Karl Fürstner (7 June 1848 - 25 April 1906) was a German neurologist and psychiatrist born in Strasburg, Uckermark.

He studied medicine in Würzburg and Berlin, where he received his doctorate in 1871. In 1872 he was an assistant at the pathological institute of the University of Greifswald, and afterwards worked under Karl Westphal (1833-1890) in the psychiatric department at the Berlin-Charité.

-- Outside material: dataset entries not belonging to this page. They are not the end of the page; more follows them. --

Lemma interleave_swap sched : forall gs1 gs2,
  interleave (negb <$> sched) gs2 gs1 = interleave sched gs1 gs2.
Proof. induction sched as [|[] sched IH]; intros [|g1 gs1] [|g2 gs2]; simpl; by rewrite ?IH. Qed.

Lemma interleave_subset sched : forall gs1 gs2, schedules sched gs1 gs2 -> gs1 ⊆ interleave sched gs1 gs2.
Proof.
  induction sched as [|b sched IH]; intros gs1 gs2 Hs; [by destruct gs1|].
  destruct b, gs1 as [|g1 gs1]; simpl in *; try done.
  - specialize (IH gs1 gs2 Hs). set_solver.
  - set_solver.
  - destruct gs2 as [|g2 gs2]; [done|]. specialize (IH (g1 :: gs1) gs2 Hs). set_solver.
Qed.

Lemma interleave_all (Q : (tree -> tree) -> Prop) sched : forall gs1 gs2,
  Forall Q gs1 -> Forall Q gs2 -> Forall Q (interleave sched gs1 gs2).
Proof.
  induction sched as [|[] sched IH]; intros gs1 gs2 H1 H2; [done| |]; simpl.
  - inversion_clear H1; [done|]. constructor; [done|]. by apply IH.
  - destruct gs2 as [|g2 gs2]; [by destruct gs1|]. inversion_clear H2.
    destruct gs1; (constructor; [done|]; by apply IH).
Qed.

Lemma seen_all (Q : (tree -> tree) -> Prop) sched : Q id -> (forall f g, Q f -> Q g -> Q (fun fs => g (f fs))) ->
  forall gs1 gs2 before, Forall Q gs2 -> Q before -> Forall Q (seen sched gs1 gs2 before).
Proof.
  intros Hid Hcomp. induction sched as [|[] sched IH]; intros gs1 gs2 before H2 Hb; [done| |]; simpl.
  - destruct gs1; [done|]. constructor; [done|]. by apply IH.
  - destruct gs2 as [|g2 gs2]; [by destruct gs1|]. inversion_clear H2.
    destruct gs1; (apply IH; [done|by apply Hcomp]).
Qed.

Lemma neighbours_sym `{CPUSetLaws} pod toset d pod' toset' d' :
  neighbours pod toset d pod' toset' d' -> neighbours pod' toset' d' pod toset d.
Proof.
  intros [[? ?] Hor]. split; [done|]. destruct Hor as [[-> Hsame]|[]]; [left|by right].
  split; [done|]. intros c. by rewrite Hsame.
Qed.

Section both.
Context `{CPUSetLaws} `{RangeOrder} `{PodApi}.
Context (sh : SetHandlerT) (pod1 : v1_Pod) (toset1 : gmap string Z) (d1 : deployment).
Context (pod2 : v1_Pod) (toset2 : gmap string Z) (d2 : deployment).

Definition both_ready (fs : tree) : Prop := ready sh pod1 toset1 d1 fs /\ ready sh pod2 toset2 d2 fs.

Lemma self_neighbours pod toset d : neighbours pod toset d pod toset d.
Proof. split; [done|by left]. Qed.

Context (Hdep1 : deployed sh pod1 toset1 d1) (Hdep2 : deployed sh pod2 toset2 d2).
Context (H12 : neighbours pod1 toset1 d1 pod2 toset2 d2) (H21 : neighbours pod2 toset2 d2 pod1 toset1 d1).

Lemma both_protocol : protocol sh pod1 toset1 d1 both_ready.
Proof.
  split; [by intros fs []|]. intros fs fs' [Hr1 Hr2] Hs. split.
  - apply (neighbour_ready sh pod1 toset1 d1 pod1 toset1 d1 fs); [done..|apply self_neighbours|done|done].
  - by apply (neighbour_ready sh pod1 toset1 d1 pod2 toset2 d2 fs).
Qed.

(** A step of the second handling does not disturb the first. *)
Lemma second_fine g : own sh pod2 toset2 d2 both_ready g -> fine pod1 toset1 d1 both_ready g.
Proof.
  intros Hg fs Hb. pose proof (Hg fs Hb) as Hs. destruct Hb as [Hr1 Hr2]. split; [split|].
  - by apply (neighbour_ready sh pod2 toset2 d2 pod1 toset1 d1 fs).
  - apply (neighbour_ready sh pod2 toset2 d2 pod2 toset2 d2 fs); [done..|apply self_neighbours|done|done].
  - by apply (neighbour_keeps sh pod2 toset2 d2 pod1 toset1 d1 fs).
Qed.

Lemma fine_id : fine pod1 toset1 d1 both_ready id.
Proof. by intros fs Hb. Qed.

Lemma fine_comp f g : fine pod1 toset1 d1 both_ready f -> fine pod1 toset1 d1 both_ready g ->
  fine pod1 toset1 d1 both_ready (fun fs => g (f fs)).
Proof.
  intros Hf Hg fs Hb. destruct (Hf fs Hb) as [Hb1 Hk1]. destruct (Hg _ Hb1) as [Hb2 Hk2].
  split; [done|]. etrans; [exact Hk1|exact Hk2].
Qed.
End both.

Lemma both_protocol_swap `{CPUSetLaws} `{RangeOrder} sh pod1 toset1 d1 pod2 toset2 d2 :
  deployed sh pod1 toset1 d1 -> deployed sh pod2 toset2 d2 ->
  neighbours pod2 toset2 d2 pod1 toset1 d1 ->
  protocol sh pod2 toset2 d2 (both_ready sh pod1 toset1 d1 pod2 toset2 d2).
Proof.
  intros Hdep1 Hdep2 Hn. split; [by intros fs []|]. intros fs fs' [Hr1 Hr2] Hs. split.
  - by apply (neighbour_ready sh pod2 toset2 d2 pod1 toset1 d1 fs).
  - apply (neighbour_ready sh pod2 toset2 d2 pod2 toset2 d2 fs); [done..|apply self_neighbours|done|done].
Qed.

Section first.
Context `{CPUSetLaws} `{RangeOrder} `{PodApi}.
Context (sh : SetHandlerT) (pod1 : v1_Pod) (d1 : deployment) (pod2 : v1_Pod) (d2 : deployment).
Local Abbreviation toset1 := (gatherAllContainers pod1).
Local Abbreviation toset2 := (gatherAllContainers pod2).
Local Abbreviation both := (both_ready sh pod1 toset1 d1 pod2 toset2 d2).
Context (Hdep1 : deployed sh pod1 toset1 d1) (Hdep2 : deployed sh pod2 toset2 d2).
Context (H12 : neighbours pod1 toset1 d1 pod2 toset2 d2) (H21 : neighbours pod2 toset2 d2 pod1 toset1 d1).

(** The first of two handlings, seen by itself and at the end. *)
Lemma first_of_two setterNodeName s1 s2 item sched fs :
  let gs1 := handling_steps sh pod1 toset1 d1 s1 in
  let gs2 := handling_steps sh pod2 toset2 d2 s2 in
  shouldPodBeHandled setterNodeName (fun i => RefreshPod i (newPod item)) (newPod item) = (true, pod1) ->
  both fs -> schedules sched gs1 gs2 ->
  (exists w o, handlePods setterNodeName s1 sh item (mkWorld fs (seen sched gs1 gs2 id)) = Some (w, o) /\
     (last sched = Some true -> run_all (interleave sched gs1 gs2) fs = files w)) /\
  all_set pod1 toset1 d1 (run_all (interleave sched gs1 gs2) fs).
Proof.
  intros gs1 gs2 Hmine Hb Hs.
  pose proof (both_protocol sh pod1 toset1 d1 pod2 toset2 d2 Hdep1 Hdep2 H12) as Hprot.
  pose proof (both_protocol_swap sh pod1 toset1 d1 pod2 toset2 d2 Hdep1 Hdep2 H21) as Hprot2.
  pose proof (second_fine sh pod1 toset1 d1 pod2 toset2 d2 Hdep1 Hdep2 H21) as Hsecond.
  assert (Forall (fine pod1 toset1 d1 both) gs2) as Hf2.
  { eapply Forall_impl; [exact (handling_steps_own sh pod2 toset2 d2 Hdep2 _ Hprot2 s2)|exact Hsecond]. }
  assert (Forall (fine pod1 toset1 d1 both) gs1) as Hf1.
  { eapply Forall_impl; [exact (handling_steps_own sh pod1 toset1 d1 Hdep1 _ Hprot s1)|].
    exact (own_fine sh pod1 toset1 d1 Hdep1 _ Hprot). }
  split.
  - destruct (handle_pod_play setterNodeName s1 sh item (mkWorld fs (seen sched gs1 gs2 id)) pod1 d1 both)
      as (o & Hrun & _); [done..| |].
    { split; [done|]. apply (seen_all (fine pod1 toset1 d1 both)); [apply fine_id|apply fine_comp|done|apply fine_id]. }
    exists (play gs1 (mkWorld fs (seen sched gs1 gs2 id))), o. split; [exact Hrun|]. intros Hl.
    by rewrite seen_plays.
  - apply (run_all_sets sh pod1 toset1 d1 Hdep1 both Hprot s1); [|done|by apply interleave_subset].
    by apply interleave_all.
Qed.
End first.

(** * Properties *)

Section properties.
Context `{CPUSetLaws} `{RangeOrder} `{PodApi}.
Implicit Types (s : site).

(** C3: The setter does what a pod needs: on a node where the cgroups of the pod are in place, and
    whatever the others do between its steps as long as they keep it so and do not undo its
    writes, [handlePods] ends, whatever the API answers to the annotation; afterwards the last
    directory of the cgroup of each container holds the CPUs [determineCorrectCpuset] chose,
    and the infra container's cgroup those of the default pool.  It counts as adjusted exactly
    if one of the five attempts to annotate the pod succeeds. *)
Theorem handlePods_adjusts setterNodeName s sh item w pod d :
  let toset := gatherAllContainers pod in
  shouldPodBeHandled setterNodeName (fun i => RefreshPod i (newPod item)) (newPod item) = (true, pod) ->
  deployed sh pod toset d -> quiet pod toset d (ready sh pod toset d) w ->
  exists w' o, handlePods setterNodeName s sh item w = Some (w', o) /\
    (forall c, to_be_set pod toset c -> has_set d (files w') c) /\ infra_set d (files w') /\
    (o = Adjusted \/ o = GaveUp AnnotationNotSet) /\
    (o = Adjusted <-> exists k, (k < MaxRetryCount)%nat /\
       SetPodAnnotation k pod setterAnnotationKey "true" = true).
Proof.
  intros toset Hmine Hdep Hw. pose proof (ready_protocol sh pod toset d Hdep) as HJ.
  destruct (handle_pod_play setterNodeName s sh item w pod d _ Hmine Hdep HJ Hw) as (o & Hrun & Ho).
  exists (play (handling_steps sh pod toset d s) w), o.
  destruct (play_sets sh pod toset d Hdep _ HJ s w Hw) as [Hi Hc]. split; [done|]. by split.
Qed.

(** C4: Two workers at once, on versions of one pod or on pods with cgroups apart: in whatever order their
    steps come, both handlings end, and at the end all containers of both pods have their
    sets, and the infra containers the default pool's. *)
Theorem workers_interleave setterNodeName1 setterNodeName2 s1 s2 sh item1 item2 fs pod1 pod2 d1 d2 sched :
  let toset1 := gatherAllContainers pod1 in
  let toset2 := gatherAllContainers pod2 in
  let gs1 := handling_steps sh pod1 toset1 d1 s1 in
  let gs2 := handling_steps sh pod2 toset2 d2 s2 in
  shouldPodBeHandled setterNodeName1 (fun i => RefreshPod i (newPod item1)) (newPod item1) = (true, pod1) ->
  shouldPodBeHandled setterNodeName2 (fun i => RefreshPod i (newPod item2)) (newPod item2) = (true, pod2) ->
  deployed sh pod1 toset1 d1 -> deployed sh pod2 toset2 d2 ->
  ready sh pod1 toset1 d1 fs -> ready sh pod2 toset2 d2 fs ->
  neighbours pod1 toset1 d1 pod2 toset2 d2 -> schedules sched gs1 gs2 ->
  exists w1 o1 w2 o2 final,
    handlePods setterNodeName1 s1 sh item1 (mkWorld fs (seen sched gs1 gs2 id)) = Some (w1, o1) /\
    handlePods setterNodeName2 s2 sh item2 (mkWorld fs (seen (negb <$> sched) gs2 gs1 id)) = Some (w2, o2) /\
    (last sched = Some true -> final = files w1) /\ (last sched = Some false -> final = files w2) /\
    all_set pod1 toset1 d1 final /\ all_set pod2 toset2 d2 final.
Proof.
  intros toset1 toset2 gs1 gs2 Hmine1 Hmine2 Hdep1 Hdep2 Hr1 Hr2 Hn Hs.
  pose proof (neighbours_sym _ _ _ _ _ _ Hn) as Hn'.
  destruct (first_of_two sh pod1 d1 pod2 d2 Hdep1 Hdep2 Hn Hn' setterNodeName1 s1 s2 item1 sched fs)
    as [(w1 & o1 & Hrun1 & Hl1) Hset1]; [done..|].
  destruct (first_of_two sh pod2 d2 pod1 d1 Hdep2 Hdep1 Hn' Hn setterNodeName2 s2 s1 item2 (negb <$> sched) fs)
    as [(w2 & o2 & Hrun2 & Hl2) Hset2]; [done|done|by apply schedules_swap|].
  fold toset1 toset2 gs1 gs2 in Hl2, Hset2. rewrite interleave_swap in Hl2, Hset2.
  exists w1, o1, w2, o2, (run_all (interleave sched gs1 gs2) fs).
  do 3 (split; [done|]). split; [|done]. intros Hl. apply Hl2. by rewrite fmap_last, Hl.
Qed.
End properties.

In 1878 he became the first physician to hold the chair of psychiatry at the University of Heidelberg. He kept this position until 1890, when he became professor of nervous and mental diseases at the University of Strasbourg. At Heidelberg his vacancy was filled by Emil Kraepelin  (1856-1926). Among Fürstner's better known assistants was eugenicist Alfred Hoche (1865-1943).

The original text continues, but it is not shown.